The first thing we receive to engage ourselves and our people for coping during this time is to receive the Lord’s Word in our changing world to walk by faith and not by sight (2 Corinthians 5:7); and to insist that God will keep His promise to work good through all of what we are currently facing. He cannot lie. He will keep His promise. Receive these lenses of faith brothers. This is what we know to be true through the theology of the cross. When our Savior was outstretched on the tree of the cross, no one could see how glorious it truly was, no one could see what was really happening: He was crushing Satan’s head and releasing us from the power of our sins. But we see it as we put on the eyes of faith.

Now for the second way for Engaging The Word in our Changing World: Rev. David Fleming wrote an outstanding paper entitled, “Loneliness in the Parsonage (or Pastor’s Home)” and from this paper I share these highlights on what we receive from the LORD to engage with The Word in Our Changing World in respect to the second challenge. The first challenge is despair, the second challenge is related, and yet distinct. This pandemic we are living through has produced with it a pandemic of loneliness and isolation and it has spread to you and me. 

Before the pandemic in 2018, Cigna’s loneliness survey uncovered, “that nearly half of Americans report being lonely and feeling left out. One in four rarely or never felt as though there are people who understand them. Only 18% feel that there are people they can talk to. Generation Z (adults ages 18-22) is the loneliest generation. Studies during the COVID pandemic have indicated increases in isolation…” (Fleming, 1). Related to this is the fact that suicide rates have increased. “In 2021 Japan’s 10 Prime Minister, Yoshihide Suga, appointed a Minister of Loneliness following the lead of the United Kingdom. In 2018 Prime Minister Theresa May added “Loneliness” to the charge of the under secretary for sport and civil society. Loneliness has the same health impact as smoking 15 cigarettes a day. Multiple studies show that loneliness is linked to poorer outcomes from cancer and heart surgery” (Fleming, 1).

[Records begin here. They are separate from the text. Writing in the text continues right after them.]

(* ===== verification/Proposing.v ===== *)
(** Proposing a plan: what [Coordinator::propose_plan] retains, what it evicts
    and how many plans a coordinator holds. *)

From S2P Require Import Prelude Containers Core Generation Switch Authority Evidence Topology Bytes Integrity Records.
From S2P Require Import Journal Wire Decision Plan Policy Payloads Candidates Planner Validator Session.
From S2P Require Import Coordinator Failover Entries Runtime Fencing Restart Applying.

#[local] Open Scope op_scope.

(** * Eviction *)

(** What the eviction loop leaves. *)
Record evicted (capacity : Z) (plans plans' : PlanTable) : Prop := {
  ev_wf : map_wf plans';
  ev_from : forall id p, map_find id plans' = Some p -> map_find id plans = Some p;
  ev_applying : forall id p, map_find id plans = Some p -> is_applying p = true -> map_find id plans' = Some p;
  ev_room : map_size plans' < capacity \/ forall id p, map_find id plans' = Some p -> is_applying p = true
}.

Lemma map_erase_length k (plans : PlanTable) p : map_wf plans -> map_find k plans = Some p ->
  length plans = S (length (map_erase k plans)).
Proof. intros Hwf Hk. by rewrite (map_erase_perm k p plans Hwf Hk) at 1. Qed.

Lemma evict_plans_spec fuel capacity plans : map_wf plans -> (length plans <= fuel)%nat ->
  evicted capacity plans (evict_plans fuel capacity plans).
Proof.
  revert plans. induction fuel as [|fuel IH]; intros plans Hwf Hf.
  { destruct plans; [|simpl in Hf; lia]. split; [done..|]. by right. }
  cbn [evict_plans]. split_test.
  2: { split; [done..|]. rewrite andb_false_iff in Heqb. destruct Heqb as [H|H]; bool_prop; [left; lia|]. right. by subst. }
  destruct (List.find _ plans) as [[k p]|] eqn:Efind.
  - apply find_some in Efind as [Hin Hp]. cbn [fst snd] in *. apply list_elem_of_In, (map_in_find _ _ _ Hwf) in Hin.
    pose proof (map_erase_length _ _ _ Hwf Hin) as Hlen.
    destruct (IH (map_erase k plans)) as [H1 H2 H3 H4]; [by apply map_erase_wf|lia|]. split; [done| | |done].
    + intros id q Hq. apply H2 in Hq. destruct (decide (k = id)) as [->|Hne].
      * by rewrite map_find_erase_eq in Hq.
      * by rewrite map_find_erase_ne in Hq.
    + intros id q Hq Ha. apply H3; [|done]. rewrite map_find_erase_ne; [done|]. intros ->. simplify_eq. by rewrite Ha in Hp.
  - split; [done..|]. right. intros id p Hp. apply map_find_in, list_elem_of_In in Hp.
    pose proof (find_none _ _ Efind _ Hp) as Hn. simpl in Hn. by bool_prop.
Qed.

(** A table with no plan in flight has at most [capacity] plans after one more. *)
Definition in_flight (plans : PlanTable) : Z := zlen (filter (fun e => is_applying e.2 = true) plans).

Lemma map_size_set_le k p (plans : PlanTable) : map_wf plans -> map_size (map_set k p plans) <= map_size plans + 1.
Proof.
  intros Hwf. destruct (map_find k plans) as [q|] eqn:E.
  - rewrite (map_size_set_old _ _ _ _ E Hwf). lia.
  - by rewrite map_size_set_new.
Qed.

Lemma evicted_bound capacity plans plans' : map_wf plans -> evicted capacity plans plans' ->
  map_size plans' + 1 <= Z.max capacity (in_flight plans + 1).
Proof.
  intros Hwf [H1 H2 _ [H|H]]; [lia|].
  assert (Hsub : plans' ⊆+ filter (fun e => is_applying e.2 = true) plans).
  { apply NoDup_submseteq; [by apply (NoDup_fmap_1 fst), canonical_NoDup|]. intros [k p] Hin.
    apply (map_in_find _ _ _ H1) in Hin. apply list_elem_of_filter. split; [by eapply H|]. by apply map_find_in, H2. }
  apply submseteq_length in Hsub. unfold map_size, in_flight, zlen. lia.
Qed.

(** * The table of plans *)

(** The table stays a map. *)
Definition plans_mapped (c c' : Coordinator) : Prop := map_wf (co_plans c) -> map_wf (co_plans c').

Lemma plans_mapped_same c c' : co_plans c' = co_plans c -> plans_mapped c c'.
Proof. unfold plans_mapped. by intros ->. Qed.

#[export] Instance plans_mapped_frames : Frames plans_mapped.
Proof. split; [split|..]; unfold plans_mapped; auto. Qed.

#[export] Instance plans_mapped_serves {W : World} V : Serves V plans_mapped.
Proof.
  split; try exact _; try (intros; by apply plans_mapped_same).
  - intros c e. by apply plans_mapped_same.
  - intros p. constructor. intros c Hwf. by apply map_set_wf.
  - intros k. constructor. intros c Hwf. by apply map_update_wf.
  - intros c n Hwf. by eapply (ev_wf n), evict_plans_spec.
  - intros r. by apply within_on_failures; intros; apply plans_mapped_same.
  - intros d bound detail _. by apply within_grant_now; [exact _|]; intros; apply plans_mapped_same.
  - intros gens. by apply within_on_authority; intros; apply plans_mapped_same.
  - intros d cause detail. by apply within_on_authority; intros; apply plans_mapped_same.
  - intros f. by apply within_on_authority; intros; apply plans_mapped_same.
  - intros kind payload _. by apply within_persist; [exact _|]; intros; apply plans_mapped_same.
  - by apply within_close_store; [exact _|]; intros; apply plans_mapped_same.
Qed.

Lemma recover_plans_wf limits rs : map_wf (rv_plans (recover limits rs)).
Proof.
  unfold recover. assert (H : map_wf (rv_plans (recovery_new limits))) by (by constructor).
  revert H. generalize (recovery_new limits). induction rs as [|r rs IH]; intros v Hv; [done|]. apply IH. clear IH.
  unfold recover_record. split_test.
  { unfold recover_stream_header. destruct (read_stream_header _) as [[? ?] ?]. by split_test. }
  split_test; [unfold recover_failure; destruct (decode_failure_record _); [by destruct (failure_record _ _)|done]|].
  split_test; [unfold recover_fence; destruct (decode_fence_record _); [by destruct (restore_fence _ _)|done]|].
  split_test; [unfold recover_grant; destruct (decode_grant_record _); [by destruct (restore_grant _ _)|done]|].
  split_test; [unfold recover_plan; destruct (decode_plan_record _ _); [by apply map_set_wf|done]|].
  split_test; [unfold recover_receipt; by destruct (decode_apply_receipt _)|done].
Qed.

Lemma run_plans_wf {W : World} config disk c qs : open config disk = Some (Value tt, c) -> Forall request_ok qs ->
  map_wf (co_plans (serve_all qs c)).
Proof.
  intros Ho Hq. destruct (open_starts _ _ _ Ho) as (rs & _ & Hs).
  apply (serve_all_within any_record plans_mapped qs c Hq (any_requests _)). rewrite (sf_plans _ _ _ Hs). apply recover_plans_wf.
Qed.

(** * Theorem *)

(** C31. What is proposed is retained, and no more than fits. When a coordinator
    answers [propose_plan], the plan is the planner's for the current inputs,
    it passed the independent validator, and it is retained as Validated under
    its identity. Every plan with another identity that is being applied is
    still retained, nothing else was added, and the table holds at most the
    configured number of plans, or the plans in flight and the new one where
    those are more. (Identities start at 1 in every incarnation, so a plan
    restored from the journal under the identity of the new one is replaced,
    whatever its state.) *)
Theorem proposed_plan_retained {W : World} config disk c qs failed plan c' :
  open config disk = Some (Value tt, c) -> Forall request_ok qs ->
  let c2 := serve_all qs c in propose_plan failed c2 = (Value plan, c') ->
  exists p t, reading t /\ let i := make_inputs (co_next_plan c2) t c2 in
    plan_reconstruction i failed = Value p /\ plan_acceptable i p /\ plan = plan_in_state p PlanState.Validated /\
    map_find (pl_id plan) (co_plans c') = Some plan /\
    (forall id q, id <> pl_id plan -> map_find id (co_plans c2) = Some q -> pl_state q = PlanState.Applying ->
       map_find id (co_plans c') = Some q) /\
    (forall id q, id <> pl_id plan -> map_find id (co_plans c') = Some q -> map_find id (co_plans c2) = Some q) /\
    map_size (co_plans c') <= Z.max (po_max_retained_plans (co_policy c2)) (in_flight (co_plans c2) + 1).
Proof.
  intros Ho Hq. cbn zeta. pose proof (run_plans_wf _ _ _ qs Ho Hq) as Hwf. generalize dependent (serve_all qs c). clear Ho Hq.
  intros c2 Hwf H. unfold propose_plan in H. op_read H. op_value H.
  destruct (co_candidates_present c2); [|done]. injection Hm as <- <-. op_read H. op_value H. apply now_value in Hm as Ht. apply now_ticks in Hm as [n ->]. op_read H. rename a1 into t, a2 into p. cbn zeta in H.
  split_test; [by do 3 op_value H|]. bool_prop. apply validate_plan_valid in Heqb as Hacc. op_read H.
  op_value H. op_within plans_kept Hm K1. op_value H. op_within plans_kept Hm0 K2.
  op_value H. op_within plans_kept Hm1 K3. injection H as <- <-. unfold plans_kept in *. rewrite K3, K2, K1.
  exists p, t. split; [exact Ht|]. cbn [co_plans with_plans with_next_plan with_ticks co_policy].
  set (kept := evict_plans _ _ _). assert (He : evicted (po_max_retained_plans (co_policy c2)) (co_plans c2) kept)
    by (by apply evict_plans_spec).
  split; [done|]. split; [done|]. split; [done|]. split; [apply map_find_set_eq|]. split; [|split].
  - intros id q Hne Hid Hs. rewrite map_find_set_ne by done. apply (ev_applying _ _ _ He); [done|]. by apply bool_decide_eq_true.
  - intros id q Hne. rewrite map_find_set_ne by done. apply (ev_from _ _ _ He).
  - pose proof (evicted_bound _ _ _ Hwf He). eapply Z.le_trans; [|done]. exact (map_size_set_le _ _ _ (ev_wf _ _ _ He)).
Qed.
Lemma validate_candidates_perm c c' : c ≡ₚ c' -> status_ok (validate_candidates c) = true ->
  status_ok (validate_candidates c') = true.
Proof.
  intros Hp Hv. assert (H : Forall (fun x => status_ok (candidate_validate x) = true) c').
  { rewrite <- Hp. clear Hp. induction c as [|x c IH]; [constructor|]. cbn in Hv.
    destruct (status_ok (candidate_validate x)) eqn:E; cbn [negb] in Hv; [|congruence]. constructor; [done|by apply IH]. }
  clear Hp Hv. induction H as [|x c' Hx _ IH]; [done|]. cbn. by rewrite Hx.
Qed.

(** Nor does a table of candidates, once it is accepted. *)
Lemma table_order_independent c c' limits t : NoDup (identity_key <$> c) -> c ≡ₚ c' ->
  table_build c limits = Value t -> table_build c' limits = Value t.
Proof.
  intros Hn Hp. unfold table_build. rewrite <- (zlen_perm _ _ Hp). repeat (split_test; [done|]).
  destruct (status_ok (validate_candidates c)) eqn:Hv; cbn [negb]; [|done].
  rewrite (validate_candidates_perm c c') by done. cbn [negb].
  assert (Hs : std_sort identity_less c' = std_sort identity_less c).
  { rewrite !(std_sort_ext identity_less (fun a b => ltb (identity_key a) (identity_key b))) by apply identity_less_key.
    symmetry. by apply (key_sort_perm identity_key). }
  by rewrite Hs.
Qed.

(** * The synthetic instance *)

Record Fixture := mkFixture {
  fx_topology : TopologySnapshot;
  fx_candidates : CandidateTable;
  fx_failed : GenerationVector;
  fx_failed_switch : SwitchKey;
  fx_newer_generation : SwitchKey;
  fx_survivor : SwitchKey;
  fx_replacement : SwitchKey;
  fx_demo_dependent : DependentRef;
  fx_declared_switches : Z;
  fx_declared_links : Z;
  fx_declared_paths : Z;
  fx_declared_candidates : Z;
  fx_declared_edges : Z
}.

Definition failed_leaf : SwitchKey := mkSwitchKey 1 1.
Definition newer_leaf : SwitchKey := mkSwitchKey 1 2.
Definition spine_b : SwitchKey := mkSwitchKey 2 1.
Definition spine_c : SwitchKey := mkSwitchKey 3 1.

Definition base_caps : Z :=
  Z.lor (Z.lor (capability_bit Capability.Layer2) (capability_bit Capability.Layer3)) (capability_bit Capability.Ecmp).
Definition rich_caps : Z := Z.lor base_caps (capability_bit Capability.Vxlan).
Definition l3_caps : Z := capability_bit Capability.Layer3.
(** [serve]: an iteration that takes a frame out of the buffer consumes bytes
    of it, so the buffer's length bounds the iterations between two receptions.
    The result says whether the worker is still waiting for the peer. *)
Fixpoint serve_connection (receptions : list Reception) (top : bool) (s : S) (cv : Conversation) :
  bool * S * Conversation :=
  let '(waiting, s, cv) := answer_buffered (Datatypes.S (length (st_buffer (cv_decoder cv)))) top s cv in
  if negb waiting then (false, s, cv)
  else
    match receptions with
    | [] => (true, s, cv)
    | Received bytes :: receptions =>
        if bool_decide (bytes = []) then (false, s, cv)
        else
          let '(fed, d) := stream_feed (Some bytes) (zlen bytes) (cv_decoder cv) in
          let cv := with_decoder cv d in
          if negb (status_ok fed) then (false, s, count_rejected cv)
          else serve_connection receptions false s cv
    | _ => (false, s, cv)
    end.
End serving.

(** * What a response is *)

(** What the type of a handler guarantees: fields of their widths, and a status
    with an assigned code. *)
Definition handled_typed (h : Handled) : Prop :=
  match h with
  | Returned status response =>
      known_code (status_code status) /\ in_u32 (fh_flags (fm_header response)) /\ Forall in_u8 (fm_payload response)
  | _ => True
  end.

(** Whether the handler's response can go out as it is. *)
Definition carried (limits : Limits) (h : Handled) : bool :=
  handler_ok h && is_valid_message_type (fh_type (fm_header (handled_response h)))
  && (zlen (fm_payload (handled_response h)) <=? frame_payload_ceiling limits).

(** The code of the error that goes out otherwise. *)
Definition refusal_code (h : Handled) : Code :=
  if negb (handler_ok h) then status_code (handled_status h)
  else if is_valid_message_type (fh_type (fm_header (handled_response h))) then Code.Exhausted
  else Code.Invalid.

Pastors and their wives are no strangers to this threat. It is a significant problem to put it mildly.

“Loneliness is actually quite difficult to define, because it is not directly linked to external causes…Kevin Vost [however] offers this helpful definition: “Loneliness is a product of our God-given human capacity to think and reflect about things. It is defined as a ‘perceived social isolation…’” (Fleming, 2, quotes Kevin Vost, The Catholic Guide to Loneliness…, Sophia Institute Press, 5). 

We are not of course confusing loneliness with holy solitude. Our Lord Jesus taught and demonstrated the importance of solitude for prayer. We all need down time for example for various forms of rest and self-care, but loneliness is exacerbated by three things in particular: “frenetic lives, online interactions, and lack of face-to-face conversation” (Fleming, 5).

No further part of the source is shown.